Until, on the 3rd September 2014, I was acquitted and discharged by the Court of all the counts as the state could not proof the case. Therefore, I spent 1 year, 6 months in remand custody.
Just a month after my release, which was a big blow to the government, the Attorney General and Ministry of Justice through the Office of the Director of Public Prosecution filed an appeal at the Gambia Court of Appeal, insisting that I should not have walked away free; that I should and MUST go to jail.
After consultation with my lawyer, I then fled out of the Gambia for safety as if I where to stay in the Gambia, I would have been rearrested to face the appeal which might have led to many years imprisonment.”
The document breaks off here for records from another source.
(** C2, as the code has it. The three identifiers of the specification
    come out as [1234.5678], but the version is cut off by taking the text
    before the first [v], not by removing a trailing [v] and digits: the
    identifier of [https://arxiv.org/abs/solv-int/9901001], which has no
    version suffix, is cut to [sol], and that is what the lookup is asked
    for.  No identifier the code extracts holds the letter [v] (code point
    118). *)
Theorem paper_id_cut_at_first_v :
  paper_id (lit "https://arxiv.org/abs/1234.5678v2") = lit "1234.5678" ∧
  paper_id (lit "https://arxiv.org/pdf/1234.5678v1.pdf") = lit "1234.5678" ∧
  paper_id (lit "https://arxiv.org/1234.5678") = lit "1234.5678" ∧
  spec_paper_id (lit "https://arxiv.org/abs/1234.5678v2") = lit "1234.5678" ∧
  spec_paper_id (lit "https://arxiv.org/pdf/1234.5678v1.pdf") =
    lit "1234.5678" ∧
  spec_paper_id (lit "https://arxiv.org/1234.5678") = lit "1234.5678" ∧
  spec_paper_id (lit "https://arxiv.org/abs/solv-int/9901001") =
    lit "solv-int/9901001" ∧
  paper_id (lit "https://arxiv.org/abs/solv-int/9901001") = lit "sol" ∧
  trace (fetch_content requests_down arxiv_down
           (lit "https://arxiv.org/abs/solv-int/9901001")) =
    [ArxivResults [lit "sol"];
     Print (lit "Error fetching ArXiv paper: ")] ∧
  (∀ url, (118 : char) ∉ paper_id url).
Proof.
  repeat split; try (vm_compute; reflexivity).
  intros url. unfold paper_id.
  destruct (contains (lit "abs/") url); [|destruct (contains (lit "pdf/") url)];
    rewrite first_piece_split_v; apply text_before_free.
Qed.
Lemma ParseTagFilters_loop_post parts : forall seen result,
  loopInv seen result -> loopPost (ParseTagFilters_loop parts seen result).
Proof.
  induction parts as [|tagStr parts IH]; intros seen result Hinv;
    cbn [ParseTagFilters_loop].
  - destruct Hinv as (Hw & Hn & _). split; assumption.
  - destruct (gostring_eqb (TrimSpace tagStr) []); [exact (IH _ _ Hinv)|].
    pose proof (splitOperator_operator (TrimSpace tagStr)) as Hop.
    destruct (splitOperator (TrimSpace tagStr)) as [operator rest].
    cbn [fst] in Hop.
    destruct (IndexRune rest (chr ":")) as [colonIdx|]; [|reflexivity].
    set (ty := NormalizeTag (TrimSpace (firstn colonIdx rest))).
    set (va := NormalizeTag (TrimSpace (skipn (S colonIdx) rest))).
    destruct (gostring_eqb ty []) eqn:Ety; [reflexivity|].
    destruct (gostring_eqb va []) eqn:Eva; [reflexivity|].
    cbn [orb].
    destruct (bool_decide ((ty, va, operator) ∈ seen)) eqn:Eseen;
      [exact (IH _ _ Hinv)|].
    apply bool_decide_eq_false in Eseen.
    apply IH. destruct Hinv as (Hw & Hn & Hs). repeat split.
    + apply Forall_app. split; [exact Hw|]. constructor; [|constructor].
      unfold filterWell. cbn.
      apply gostring_eqb_neq in Ety. apply gostring_eqb_neq in Eva.
      repeat split; try assumption; apply NormalizeTag_tagChars.
    + apply NoDup_app. repeat split; [exact Hn| |apply NoDup_singleton].
      intros f Hf Hf'. apply list_elem_of_singleton in Hf'. subst f.
      apply list_elem_of_In in Hf. apply Hs in Hf. exact (Eseen Hf).
    + intros f Hf. apply in_app_or in Hf. destruct Hf as [Hf|[<-|[]]].
      * apply elem_of_union_r. exact (Hs f Hf).
      * apply elem_of_union_l, elem_of_singleton. reflexivity.
Qed.
(** * FitIt backend: the generic entity repository

    A shallow embedding of [BaseRepository] (repositories/base.repository.ts)
    together with the pieces it calls: the error classes of utils/errors.ts,
    the logger of utils/logger.ts and the document client configured in
    config/dynamodb.ts.

    The repository methods are [async] but never run two store commands at
    once, so each method is a function of the world it starts in (the table
    and the console) and of what the environment contributes to that one
    call: the reading of the clock and the outcome of the transport. The
    protected helpers [queryByIndex] and [scanWithFilter] are not embedded. *)

From stdpp Require Import gmap strings list fin_maps pretty.
From Stdlib Require Import ZArith Ascii.

#[local] Set Warnings "-register-all".
#[local] Open Scope string_scope.

(** ** Values and objects *)

(** Attribute values as the entities of this application hold them. The
    repository never computes with a number, so integers stand for them. A
    property whose value is [undefined] is treated as an absent property. *)
Inductive value : Type :=
  | VNull
  | VBool (b : bool)
  | VNum (n : Z)
  | VStr (s : string)
  | VList (items : list value)
  | VMap (props : list (string * value)).

(** A JavaScript object: its own enumerable properties in enumeration
    order. Every key occurs once ([is_object]). *)
Abbreviation JsObject := (list (string * value)).

Definition keys (o : JsObject) : list string := o.*1.

Definition is_object (o : JsObject) : Prop := NoDup (keys o).

Fixpoint obj_get (k : string) (o : JsObject) : option value :=
  match o with
  | [] => None
  | (k', v) :: o' => if decide (k' = k) then Some v else obj_get k o'
  end.

(** [{ ...o, k: v }] for a key [k] that is not an array index: an existing
    property keeps its place and takes the new value, a new one goes last. *)
Fixpoint obj_set (k : string) (v : value) (o : JsObject) : JsObject :=
  match o with
  | [] => [(k, v)]
  | (k', v') :: o' =>
      if decide (k' = k) then (k, v) :: o' else (k', v') :: obj_set k v o'
  end.

Definition Object_entries (o : JsObject) : list (string * value) := o.

(** An item as the table holds it and as the store returns it: attributes
    by name, in no particular order. *)
Abbreviation StoredItem := (gmap string value).
Abbreviation Table := (gmap string StoredItem).

(** ** config/dynamodb.ts: marshalling *)

(** [marshallOptions.convertEmptyValues: true]: empty strings become null,
    at any depth. ([removeUndefinedValues] has nothing to remove here, and
    [wrapNumbers: false] hands numbers back as they were given.) *)
Fixpoint marshall (v : value) : value :=
  match v with
  | VStr s => if decide (s = "") then VNull else VStr s
  | VList items => VList (List.map marshall items)
  | VMap props => VMap (List.map (fun kv => (fst kv, marshall (snd kv))) props)
  | _ => v
  end.

Definition marshallItem (o : JsObject) : StoredItem :=
  marshall <$> list_to_map o.

(** The object read as an unordered record: what a comparison of two
    entities looks at. *)
Definition obj_to_item (o : JsObject) : StoredItem := list_to_map o.

Fixpoint noEmptyString (v : value) : bool :=
  match v with
  | VStr s => negb (String.eqb s "")
  | VList items => forallb noEmptyString items
  | VMap props => forallb (fun kv => noEmptyString (snd kv)) props
  | _ => true
  end.

(** ** utils/errors.ts *)

Module Errors.

Record AppError : Type := mkAppError {
  name : string;
  message : string;
  statusCode : Z;
  code : string;
  details : option JsObject;
  isOperational : bool
}.

(** [id] is an optional parameter; the message tests its truthiness, the
    details carry it as given. *)
Definition NotFoundError (resource : string) (id : option string) : AppError :=
  let message :=
    match id with
    | Some i =>
        if decide (i = "") then resource +:+ " not found"
        else resource +:+ " with ID '" +:+ i +:+ "' not found"
    | None => resource +:+ " not found"
    end in
  mkAppError "NotFoundError" message 404 "NOT_FOUND"
    (Some (("resource", VStr resource) ::
           match id with Some i => [("id", VStr i)] | None => [] end))
    true.

Definition ValidationError (message : string) (details : option JsObject) : AppError :=
  mkAppError "ValidationError" message 400 "VALIDATION_ERROR" details true.

Definition DatabaseError (message : string) : AppError :=
  mkAppError "DatabaseError" message 500 "DATABASE_ERROR" None false.

Definition isOperationalError (error : AppError) : bool := isOperational error.

End Errors.

(** ** utils/logger.ts *)

Module Logger.

Inductive LogLevel : Type := DEBUG | INFO | WARN | ERROR.

Definition LOG_LEVEL_PRIORITY (l : LogLevel) : Z :=
  match l with DEBUG => 0 | INFO => 1 | WARN => 2 | ERROR => 3 end.

Record LogEntry : Type := mkLogEntry {
  timestamp : string;
  level : LogLevel;
  message : string;
  correlationId : option string;
  data : option JsObject
}.

(** The console method a line goes to. *)
Inductive Stream : Type := console_error | console_warn | console_log.

(** The console keeps the entry each line is formatted from, oldest first. *)
Abbreviation Console := (list (Stream * LogEntry)).

Section Config.

(** [isDevelopment] comes from config/index.ts. *)
Variable isDevelopment : bool.

Definition currentLogLevel : LogLevel := if isDevelopment then DEBUG else INFO.

Definition shouldLog (level : LogLevel) : bool :=
  (LOG_LEVEL_PRIORITY currentLogLevel <=? LOG_LEVEL_PRIORITY level)%Z.

(** [timestamp] is the logger's own reading of the clock. *)
Definition log (level : LogLevel) (message : string) (data : option JsObject)
    (correlationId : option string) (timestamp : string) (out : Console) : Console :=
  if negb (shouldLog level) then out
  else
    let entry := mkLogEntry timestamp level message correlationId data in
    match level with
    | ERROR => out ++ [(console_error, entry)]
    | WARN => out ++ [(console_warn, entry)]
    | _ => out ++ [(console_log, entry)]
    end.

Definition debug (message : string) (data : JsObject) := log DEBUG message (Some data) None.

Definition info (message : string) (data : JsObject) := log INFO message (Some data) None.

Definition warn (message : string) (data : JsObject) := log WARN message (Some data) None.

Definition error (message : string) (data : JsObject) := log ERROR message (Some data) None.

End Config.

End Logger.

(** ** The document client

    The store is an external collaborator. Its commands follow the contract
    the repository relies on: a table keyed by the string attribute [id]
    (the partition key of the tables in the database stack), writes guarded
    by a condition on the existence of the item, a "condition failed"
    outcome that is told apart from every other failure by its name, and
    [SET] update expressions over placeholder names and values. Every other
    way a command can fail (network, throttling, a request the service
    refuses) is the [fault] the environment hands to [send]. *)

Module DynamoDB.

(** What [send] throws. *)
Record ClientError : Type := mkClientError {
  name : string;
  message : string
}.

(** [String(error)] *)
Definition String_ (error : ClientError) : string :=
  if decide (name error = "") then message error
  else if decide (message error = "") then name error
  else name error +:+ ": " +:+ message error.

Definition ConditionalCheckFailedException : ClientError :=
  mkClientError "ConditionalCheckFailedException" "The conditional request failed".
Lemma escape_printable s : forallb printable_ascii (Json.escape s) = true.
Proof.
  induction s as [|c s IH]; [done |].
  rewrite RoundTrip.escape_cons, forallb_app, escape_char_printable. exact IH.
Qed.

Lemma join_encoded_printable l :
  forallb printable_ascii
    (join Json.item_separator (map Json.encode_basestring_ascii l)) = true.
Proof.
  induction l as [|x [|y l] IH]; [done | |].
  - cbn [map join]. unfold Json.encode_basestring_ascii. cbn [forallb].
    rewrite forallb_app, escape_printable. reflexivity.
  - change (join Json.item_separator (map Json.encode_basestring_ascii (x :: y :: l)))
      with (Json.encode_basestring_ascii x ++ Json.item_separator
            ++ join Json.item_separator (map Json.encode_basestring_ascii (y :: l))).
    rewrite !forallb_app, IH. unfold Json.encode_basestring_ascii. cbn [forallb].
    rewrite forallb_app, escape_printable. reflexivity.
Qed.

(** What [json.dumps] writes is printable ASCII. *)
Lemma dumps_printable l : forallb printable_ascii (Json.dumps l) = true.
Proof.
  unfold Json.dumps. cbn [forallb].
  rewrite forallb_app, join_encoded_printable. reflexivity.
Qed.

Lemma printable_utf8 s : forallb printable_ascii s = true → utf8 s = true.
Proof.
  unfold utf8. rewrite !forallb_forall. intros H c Hc. specialize (H c Hc).
  unfold printable_ascii in H. apply andb_true_iff in H as [_ H%N.leb_le].
  unfold is_scalar. apply orb_true_iff. left. apply N.ltb_lt. lia.
Qed.

Lemma dumps_utf8 l : utf8 (Json.dumps l) = true.
Proof. apply printable_utf8, dumps_printable. Qed.

End Stored.
(** ** What each route computes *)

Section Routes.

Ltac run_py :=
  cbv [bind ret raise gets modify add commit refresh deref assign delete
       get_ingredients set_ingredients json_loads serialize_Recipe validate_Recipe
       query_filter_first SessionLocal close];
  cbn -[Json.dumps Json.loads new_rowid canon has_id List.find filter insert_row
        utf8 in_int64 respond].

(** [POST /recipes]: the row is written when the name and the steps can be
    bound and a rowid is found; the answer is the record read back, when it
    can be encoded. *)
Lemma POST_recipes_spec random recipe srv :
  POST_recipes random recipe srv
  = if sqlite_table (recipes_db srv)
       && (utf8 (RecipeCreate.name recipe) && utf8 (RecipeCreate.steps recipe))
    then match new_rowid random (recipes_db srv) with
         | Some i =>
             (respond (Return (created i recipe)),
              {| recipes_db := insert_row (stored_row i recipe) (recipes_db srv);
                 outside := outside srv |})
         | None => (HTTP_500, srv)
         end
    else (HTTP_500, srv).
Proof.
  destruct srv as [t w]. unfold POST_recipes, with_db. cbn [recipes_db outside].
  destruct (sqlite_table t); [| reflexivity]. cbn [andb].
  unfold create_recipe. run_py. unfold insert_rowid. cbn [RecipeDB.id].
  destruct (new_rowid random t) as [i|] eqn:Hi.
  - unfold to_row. cbn [RecipeDB.ingredients RecipeDB.name RecipeDB.steps].
    rewrite dumps_utf8, andb_true_r.
    destruct (utf8 (RecipeCreate.name recipe) && utf8 (RecipeCreate.steps recipe));
      [| reflexivity].
    run_py.
    rewrite find_insert_row by (try done; by apply (new_rowid_fresh random)). run_py.
    rewrite LoadsDumps.loads_dumps_canon. reflexivity.
  - by destruct (utf8 (RecipeCreate.name recipe) && utf8 (RecipeCreate.steps recipe)).
Qed.

(** [DELETE /recipes/{id}] *)
Lemma DELETE_recipes_spec recipe_id srv :
  DELETE_recipes recipe_id srv
  = if sqlite_table (recipes_db srv) && in_int64 recipe_id then
      if has_id recipe_id (recipes_db srv) then
        (HTTP_200 {| message := lit "Recipe deleted successfully" |},
         {| recipes_db := filter (λ r, row_id r ≠ recipe_id) (recipes_db srv);
            outside := outside srv |})
      else (HTTP_error 404 (lit "Recipe not found"), srv)
    else (HTTP_500, srv).
Proof.
  destruct srv as [t w]. unfold DELETE_recipes, with_db. cbn [recipes_db outside].
  destruct (sqlite_table t); [| reflexivity]. cbn [andb].
  unfold delete_recipe. run_py.
  destruct (in_int64 recipe_id); [| reflexivity].
  destruct (List.find _ t) as [r|] eqn:Hfind.
  - pose proof (find_row_id _ _ _ Hfind) as <-.
    assert (Hid : has_id (row_id r) t = true).
    { destruct (has_id (row_id r) t) eqn:Hid; [done |].
      apply find_has_id in Hid. congruence. }
    rewrite Hid. reflexivity.
  - apply find_has_id in Hfind. rewrite Hfind. reflexivity.
Qed.

Lemma DELETE_recipes_found recipe_id srv :
  sqlite_table (recipes_db srv) = true →
  has_id recipe_id (recipes_db srv) = true →
  DELETE_recipes recipe_id srv
  = (HTTP_200 {| message := lit "Recipe deleted successfully" |},
     {| recipes_db := filter (λ r, row_id r ≠ recipe_id) (recipes_db srv);
        outside := outside srv |}).
Proof.
  intros Ht Hid. rewrite DELETE_recipes_spec, Ht, Hid.
  by rewrite (has_id_int64 _ _ Ht Hid).
Qed.

Lemma DELETE_recipes_missing recipe_id srv :
  sqlite_table (recipes_db srv) = true → in_int64 recipe_id = true →
  has_id recipe_id (recipes_db srv) = false →
  DELETE_recipes recipe_id srv = (HTTP_error 404 (lit "Recipe not found"), srv).
Proof. intros Ht Hi Hid. by rewrite DELETE_recipes_spec, Ht, Hi, Hid. Qed.


(** The database after a delete, whatever the answer. *)
Lemma DELETE_recipes_db recipe_id srv :
  recipes_db (DELETE_recipes recipe_id srv).2
  = if sqlite_table (recipes_db srv) && in_int64 recipe_id
    then filter (λ r, row_id r ≠ recipe_id) (recipes_db srv)
    else recipes_db srv.
Proof.
  rewrite DELETE_recipes_spec.
  destruct (sqlite_table (recipes_db srv) && in_int64 recipe_id); [| done].
  destruct (has_id recipe_id (recipes_db srv)) eqn:Hid; [done |].
  cbn. by rewrite filter_missing.
Qed.
(* ===== verification/_CoqProject ===== *)
-Q . S2P
Prelude.v
Threads.v
GoStrings.v
Sha256.v
BaseN.v
GoTime.v
RFC3339.v
Json.v
JsonText.v
JsonGo.v
Projection.v
GoOS.v
GoURL.v
Http.v
Crypto.v
Framing.v
Identity.v
EdgeProto.v
EdgeSign.v
Grant.v
Registry.v
Tokens.v
Chan.v
Hub.v
PaneHub.v
Convert.v
Pairing.v
Server.v
Streams.v
EdgeClient.v
Connect.v
LinkConnect.v
Handler.v
Trust.v
TypeSafe.v
Revocation.v
Comeback.v
Sections.v
Interleaved.v
EdgeConnect.v
Transport.v
Bonjour.v
(* ===== verification/Prelude.v ===== *)
(** * rook-host: a verification development

    rook-host lets a phone watch and steer the coding agents of one machine. The
    program has two rails. The link rail (link/, with identity/, registry/,
    pairing/, projection/, transport/ and bonjour/) is a TLS server on the
    machine: a phone scans a QR code, pairs by proving a secret and a key,
    authenticates with a signed challenge, then reads and watches bounded
    snapshots and submits answers and commands. The edge rail (edgeclient/,
    edgesign/, edge/) polls a cloud for signed commands, checks them, executes
    them and reports signed events. This library models both in Rocq and proves
    what makes them correct.

    ** Files and the code they model

    Foundations, from the language and its standard library:
    - [Prelude]: octet strings, machine words, outcomes of a call ([res]), state
      with early return ([SE]) and its equations, histories of a cell, tactics
      and hint databases.
    - [Threads]: programs of atomic sections, their weakest preconditions against
      an invariant that holds between sections, pools of threads that run, are
      joined by new ones, and are lost together when the process crashes.
    - [GoStrings], [Sha256], [BaseN], [GoTime], [RFC3339], [GoURL]: what the code
      uses of strings, unicode/utf8, strconv, crypto/sha256, encoding/base64,
      encoding/base32, time (the calendar included) and net/url, as executable
      functions. Integers wrap where Go's do ([w64], [w32], [i32], [i64]).
    - [Json] (strings: escapes, surrogates, invalid octets), [JsonText] (values,
      both layouts, the parser) and [JsonGo] (encoding/json over the types the
      code serializes: tags, omitempty and omitzero, case folding, unknown,
      repeated and null fields; the class [GoValue] a struct implements once).
    - [GoOS]: the [World], oracles for the clock, the random source and every
      file operation (each may fail, or write a prefix and stop), and the
      write-then-rename sequence both state files are saved with.
    - [Crypto]: Ed25519 as a class whose one law is that verification accepts
      what signing made; [Seed] and [Public] panic on a private key too short to
      slice, which the handlers of [Server] hand on ([or_panic]). No theorem assumes unforgeability or collision
      resistance; where a digest stands for its input the statement says so.
    - [Framing]: the length-prefixed encoding of the signed statements.

    The link rail:
    - [Projection] (projection/projection.go): snapshots, pane frames, digests,
      their clamps, and the validation and natural keys of answers and commands.
    - [Identity] (identity/identity.go, identity/sign.go): the state file and
      its creation, device and host ids, pins, pairing proofs and challenge
      answers.
    - [Pairing] (pairing/pairing.go): the enrollment window and the QR URL.
    - [Registry] (registry/registry.go): the book of devices, in memory and on
      disk; the abstract book ([op_book]) it refines.
    - [Tokens] (link/tokens.go), [Chan] and [Hub] (link/hub.go), [PaneHub]
      (link/panehub.go), [Convert] (link/convert.go): the server's parts.
    - [Server] (link/server.go, link/executor.go): one record for the server,
      one definition per RPC handler, composed of the parts above.
    - [Streams] (link/server.go): the loops of WatchStatus and WatchPane, written
      once against the class [WatchHub] that states what a hub promises a
      watcher, with an instance and its laws for each hub.
    - [Http], [Connect]: what the code uses of net/http (requests, the
      multiplexer, trailing slashes) and, as a class with its laws, of the
      third-party connect library: clients and handlers of a procedure, their
      options and interceptors, and a wire between them; with an in-process
      instance that satisfies every law. The laws speak of calls that go out
      ([goes_out]): the context lasts, the header is one net/http does not
      change, and the message is one proto3 encodes (strings in UTF-8, numbers
      in their width, below 2 GiB). Nothing is said of other calls.
    - [LinkConnect] (gen/rook/link/v1/linkv1connect): procedures, clients,
      handlers and unimplemented handlers of the two link services, and what of
      each message encodes, by the types of its fields in link.pb.go.
    - [Handler] (link/server.go): the server's methods as those services, the
      errors' texts, both services on one mux.
    - [Trust], [TypeSafe], [Revocation], [Comeback]: the whole host under arbitrary
      requests, embedder calls and restarts of the process, one step each.
    - [Sections], [Interleaved]: every handler as a program of its critical
      sections, and the whole host with any number of calls in flight, which a
      crash of the process ends between any two of their sections.
    - [Transport] (transport/transport.go): the listener as a state machine over
      its goroutine, connections, requests in flight, failure channel and calls
      of [Shutdown], and the address hints; [Bonjour] (bonjour/): the TXT record, and [Advertise] and [Stop] of
      both builds with their goroutine.

    The edge rail:
    - [EdgeProto] (gen/rook/edge/v1): the messages.
    - [EdgeSign] (edgesign/edgesign.go), [Grant] (edgesign/grant.go): the signed
      encodings, the seeds, the grants with their exact JSON, the checklist.
    - [EdgeClient] (edgeclient/client.go, edge/edge.go): registration, the sync
      pass, refusal, events, the Follow and watch loops, the interceptors.
    - [EdgeConnect] (gen/rook/edge/v1/edgev1connect, edgeclient/client.go): the
      edge service's client and handler, and [NewRPC].

    ** State, concurrency and failure

    A method that holds its lock from start to end is one atomic step; one that
    unlocks first is several, and theorems about hubs, tokens and nonces
    quantify over every interleaving of the steps (histories as lists, or an
    inductive reachability relation). Watchers are references into a heap,
    shared by the hub's set and the stream that owns them; a publication's
    channel operations interleave with the watcher's receives. Handlers are
    sequential computations over the server record, and in [Sections] also
    programs of the critical sections they are made of, which a pool runs in any
    order ([Sections.handlers_are_their_sections] checks the two translations
    against each other: they agree when nothing slips in). An error keeps
    the state reached so far, as in Go; [Panic] is an outcome of its own. A crash
    (an event [Restart] of a life, a move [Crash] of a pool) drops the memory and
    every call in flight; the next process sees the disk and nothing else. One in
    the middle of a save is a fault of one of its file operations followed by a
    restart.

    ** What the theorems show

    - Authority: [Server.authorize_exact], [effects_need_authority],
      [Authenticate_exact], [Pair_exact], [handshake_completes] (the handshake
      does succeed), [RevokeDevice_complete]; [Tokens.nonce_single_use],
      [token_resolve_spec]; [Pairing.Redeem_only_fresh_window];
      [EdgeClient.SyncOnce_executes_verified]; [Grant.VerifyCommandGrant_exact].
    - The whole host: [Trust.chain_of_trust] (every effect, token and device
      goes back to a challenge answered, a pairing proven and a window the
      embedder opened, across restarts), [Handler.remote_is_local] (the generated
      clients, the mux and the handlers cross nothing; a response that proto3
      does not encode reaches its caller as an internal error, after the method
      has acted), [TypeSafe.host_never_panics] (for identities with a whole key,
      as [Identity.LoadOrCreate_keyed] says the loader's are),
      [Revocation.revocation_outlives_restarts] and [Comeback.pairing_outlives_restarts]
      (what was reported to the embedder or the device still holds after any
      later life), [Transport.front_door] (connections, requests in flight and
      what [Shutdown] waits for and answers); with calls interleaved and crashes
      between their sections, [Interleaved.interleaved_authority].
    - Routing: [EdgeConnect.NewRPC_authenticates],
      [LinkConnect.unimplemented_answers].
    - Durability: [Registry.registry_refines], [registry_life_wf],
      [revocation_is_final] (across crashes and restarts), [Add_grants],
      [Open_refuses_truncated]; [Identity.LoadOrCreate_durable],
      [truncated_identity_refused], [load_rederives].
    - Streams: [Hub.hub_latest_wins], [PaneHub.pane_latest_wins],
      [pane_source_alternates], [pane_dropDevice_exact];
      [Streams.status_stream_up_to_date], [revoked_streams_end].
    - Signed statements: [EdgeSign.signed_statements_unambiguous],
      [envelope_sign_verify], [Grant.parsed_grants_unambiguous],
      [ActionDigest_binds].
    - From the cloud to the device: [Grant.signed_grant_is_spendable] (what the
      cloud signs the device decodes and accepts until it expires) and
      [EdgeClient.approved_command_runs] (an approved command is executed and its
      receipt submitted).
    - Reporting and loops: [EdgeClient.SyncOnce_reports], [Follow_persists],
      [watch_backs_off], [event_ids_identify].
    - Bounds, keys and encodings: the clamp theorems, [ValidCommand_spec],
      [natural_keys_identify] of [Projection]; the round trips of [Pairing],
      [Convert] and [Bonjour] ([Darwin.Advertise_exact], [Other.Stop_terminates]);
      [Transport.Addrs_spec].

    Some theorems record where the code and its comments part, among them
    [Server.stream_opened_after_revocation],
    [Interleaved.answer_lands_after_revocation], [Registry.failed_Add_is_live],
    [Registry.Open_checks_nothing_else], [Server.unchecked_key_panics],
    [Tokens.expired_tokens_stay], [PaneHub.rewatch_continues],
    [Grant.ActionDigest_ambiguous] and [EdgeClient.odd_cloud_key_panics].

    ** Fuel and bounds

    Recursions that are not structural carry a fuel that is a bound on their
    input's length, and a lemma shows it is enough ([utf8_valid_go_fuel],
    [unquote_go_fuel], [parse_fuel_enough], [dec_spec], [strip_stuck],
    [txt_entries_concat]); no theorem is conditional on fuel. Loops that run for ever in the code (Follow, watch, the two
    streams) take a finite schedule of what happens to them, and theorems
    quantify over schedules. Sequence counters wrap at 64 bits; theorems that
    need fewer publications say so.

    ** What is not modelled

    The connect library, protobuf encoding, X.509 certificates and their keys,
    the system's mDNS daemon and the third-party responder are parameters
    ([Connect], [Wire], [Message], [IdentityLib], [Peers] and sections'
    variables) with the documented laws the code relies on, each class having a
    concrete instance that the witnesses use. So are the choices Go leaves open
    (the order of a map's range, of equal elements in a sort: [RegistryLib],
    [Host]), fmt's quoting verb, which needs the Unicode tables, the texts of
    json's and os's errors, and AddDate in the machine's own time zone. Times are
    instants and print in UTC, where the program puts every time it stores; a
    nil and an empty slice of a [Device] are one value. Of TLS there is the
    version and the certificate agreed. Not modelled: logging, and the generated
    messages beyond their fields (reflection, accessors). In [Trust], [TypeSafe],
    [Revocation] and [Comeback] a request is one step; in [Transport] a handler
    is any program of sections, and a request stays in flight until its last. In
    [Sections] drawing random octets belongs to the section that stores them, and
    the executor's call is one section; a watch's receives interleave in [Hub],
    [PaneHub] and [Streams]. *)

From Stdlib Require Export ZArith Lia.
From Stdlib Require Export Strings.Byte.
From stdpp Require Export base gmap strings list fin_maps numbers.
Today, Jobe is living in state of fear and his life is at risk as he is wanted in the Gambia to face the trial. He is appealing for support to immediately relocate out of Senegal for the safety of his life.
“The Gambia and Senegal are neighbours. We have seen people sent back from Senegal to Gambia to face justice. The two governments are working hand in hand. It is totally not safe to continue to live in Senegal when I am wanted in The Gambia and the appeal against my acquittal is still pending. The Gambia government is doing all it can to make sure I am sent back home to face the court. I really need help to move out of Senegal as soon as possible” he said.
According to Jobe, the government of President Yahya Jammeh has shown little or no respect for the fundamental human rights of Gambian citizens. He said arbitrary arrests and detentions have increased; security forces continue to harass and mistreat detainees, prisoners, opposition members, journalists, and civilians with impunity.
“The government has infringed on privacy rights and restricted freedom of speech and press. Disappearances and mysterious killings have become the order of the day. The killing of editor Deyda Hydara is a clear example and the disappearance of comrade journalist Chief Ebrima Manneh, who I had worked with in the same office for years” Jobe said.
Jobe further appealed to UN human right bodies and the independent, non-profit and media organisation with global voice of journalists, promoting press freedom, freedom of expression and media rights to come to his rescue from been re-arrested and deported to The Gambia.
“I have gone through all forms of torture and cruel, inhuman and degrading treatment and punishment-physical and psychological abuse and injury, during detention and I don’t want it to happen to me again. If I am sent back to the Gambia, I might even encounter worst than what I went through and to avert this, I need support for immediate relocation” he concluded.